RECORDS TO PROCESS →
Start of Block
(** [ProjectArchiveProjectView.post], run. *)
Lemma archive_post_run (now : datetime) (pk : Z) (w : World) (p : Project) :
  projects w !! pk = Some p ->
  exists t',
    post now pk w
    = (with_allocations
         (emit (with_projects w (<[pk := archived p]> (projects w)))
               (Signal "project_archive" [pk]))
         t',
       Returned (Redirect (ProjectDetail pk)))
    /\ forall k, t' !! k = archive_row pk now <$> allocations w !! k.
Proof.
  intros Hp. unfold post.
  unfold vbind at 1. unfold get_world at 1. rewrite Hp.
  set (w1 := emit (with_projects w (<[pk := archived p]> (projects w)))
                  (Signal "project_archive" [pk])).
  destruct (for_each_save_allocations (fun a => expired a now)
              (active_allocations w pk) w1) as (t' & Hrun & Hlook).
  { apply NoDup_filter_rows. }
  exists t'. split.
  - unfold vbind, modify, send, modify, ret. simpl.
    fold w1. unfold vbind, modify in Hrun. simpl in Hrun. by rewrite Hrun.
  - intros k. rewrite Hlook. unfold active_allocations.
    rewrite list_to_map_filter_rows. simpl. unfold archive_row.
    destruct (allocations w !! k) as [a|]; simpl; [|done].
    by destruct (bool_decide (a_project a = pk) && String.eqb (a_status a) "Active").
Qed.

(** Once a project has been archived, every request to its add-users or
    remove-users view is turned away before the login and permission
    checks: whoever asks, with whatever method, gets the view's error
    message and a redirect to the project page, and the view's handlers are
    never run. *)
Theorem archived_project_keeps_its_users (now : datetime) (pk : Z) (w : World)
  (p : Project) (archived_message : string)
  (get : option (ProjectUsersViews.request -> view response))
  (post_handler : ProjectUsersViews.request -> view response)
  (req : ProjectUsersViews.request) :
  projects w !! pk = Some p ->
  ProjectUsersViews.pk req = pk ->
  ProjectUsersViews.dispatch archived_message get post_handler req
    (post now pk w).1
  = (emit (post now pk w).1 (Message "error" archived_message),
     Returned (Redirect (ProjectDetail pk))).
Proof.
  intros Hp Hpk. destruct (archive_post_run now pk w p Hp) as (t' & Hrun & _).
  rewrite Hrun. cbn [fst].
  unfold ProjectUsersViews.dispatch, vbind at 1, get_world at 1.
  cbn [projects with_allocations emit with_projects].
  rewrite Hpk, lookup_insert_eq.
  by replace (ProjectUtils.project_is_archived (archived p)) with true
    by reflexivity.
Qed.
End of Block
Recreate the full listing above precisely.

(** [ProjectArchiveProjectView.post], run. *)
Lemma archive_post_run (now : datetime) (pk : Z) (w : World) (p : Project) :
  projects w !! pk = Some p ->
  exists t',
    post now pk w
    = (with_allocations
         (emit (with_projects w (<[pk := archived p]> (projects w)))
               (Signal "project_archive" [pk]))
         t',
       Returned (Redirect (ProjectDetail pk)))
    /\ forall k, t' !! k = archive_row pk now <$> allocations w !! k.
Proof.
  intros Hp. unfold post.
  unfold vbind at 1. unfold get_world at 1. rewrite Hp.
  set (w1 := emit (with_projects w (<[pk := archived p]> (projects w)))
                  (Signal "project_archive" [pk])).
  destruct (for_each_save_allocations (fun a => expired a now)
              (active_allocations w pk) w1) as (t' & Hrun & Hlook).
  { apply NoDup_filter_rows. }
  exists t'. split.
  - unfold vbind, modify, send, modify, ret. simpl.
    fold w1. unfold vbind, modify in Hrun. simpl in Hrun. by rewrite Hrun.
  - intros k. rewrite Hlook. unfold active_allocations.
    rewrite list_to_map_filter_rows. simpl. unfold archive_row.
    destruct (allocations w !! k) as [a|]; simpl; [|done].
    by destruct (bool_decide (a_project a = pk) && String.eqb (a_status a) "Active").
Qed.

(** Once a project has been archived, every request to its add-users or
    remove-users view is turned away before the login and permission
    checks: whoever asks, with whatever method, gets the view's error
    message and a redirect to the project page, and the view's handlers are
    never run. *)
Theorem archived_project_keeps_its_users (now : datetime) (pk : Z) (w : World)
  (p : Project) (archived_message : string)
  (get : option (ProjectUsersViews.request -> view response))
  (post_handler : ProjectUsersViews.request -> view response)
  (req : ProjectUsersViews.request) :
  projects w !! pk = Some p ->
  ProjectUsersViews.pk req = pk ->
  ProjectUsersViews.dispatch archived_message get post_handler req
    (post now pk w).1
  = (emit (post now pk w).1 (Message "error" archived_message),
     Returned (Redirect (ProjectDetail pk))).
Proof.
  intros Hp Hpk. destruct (archive_post_run now pk w p Hp) as (t' & Hrun & _).
  rewrite Hrun. cbn [fst].
  unfold ProjectUsersViews.dispatch, vbind at 1, get_world at 1.
  cbn [projects with_allocations emit with_projects].
  rewrite Hpk, lookup_insert_eq.
  by replace (ProjectUtils.project_is_archived (archived p)) with true
    by reflexivity.
Qed.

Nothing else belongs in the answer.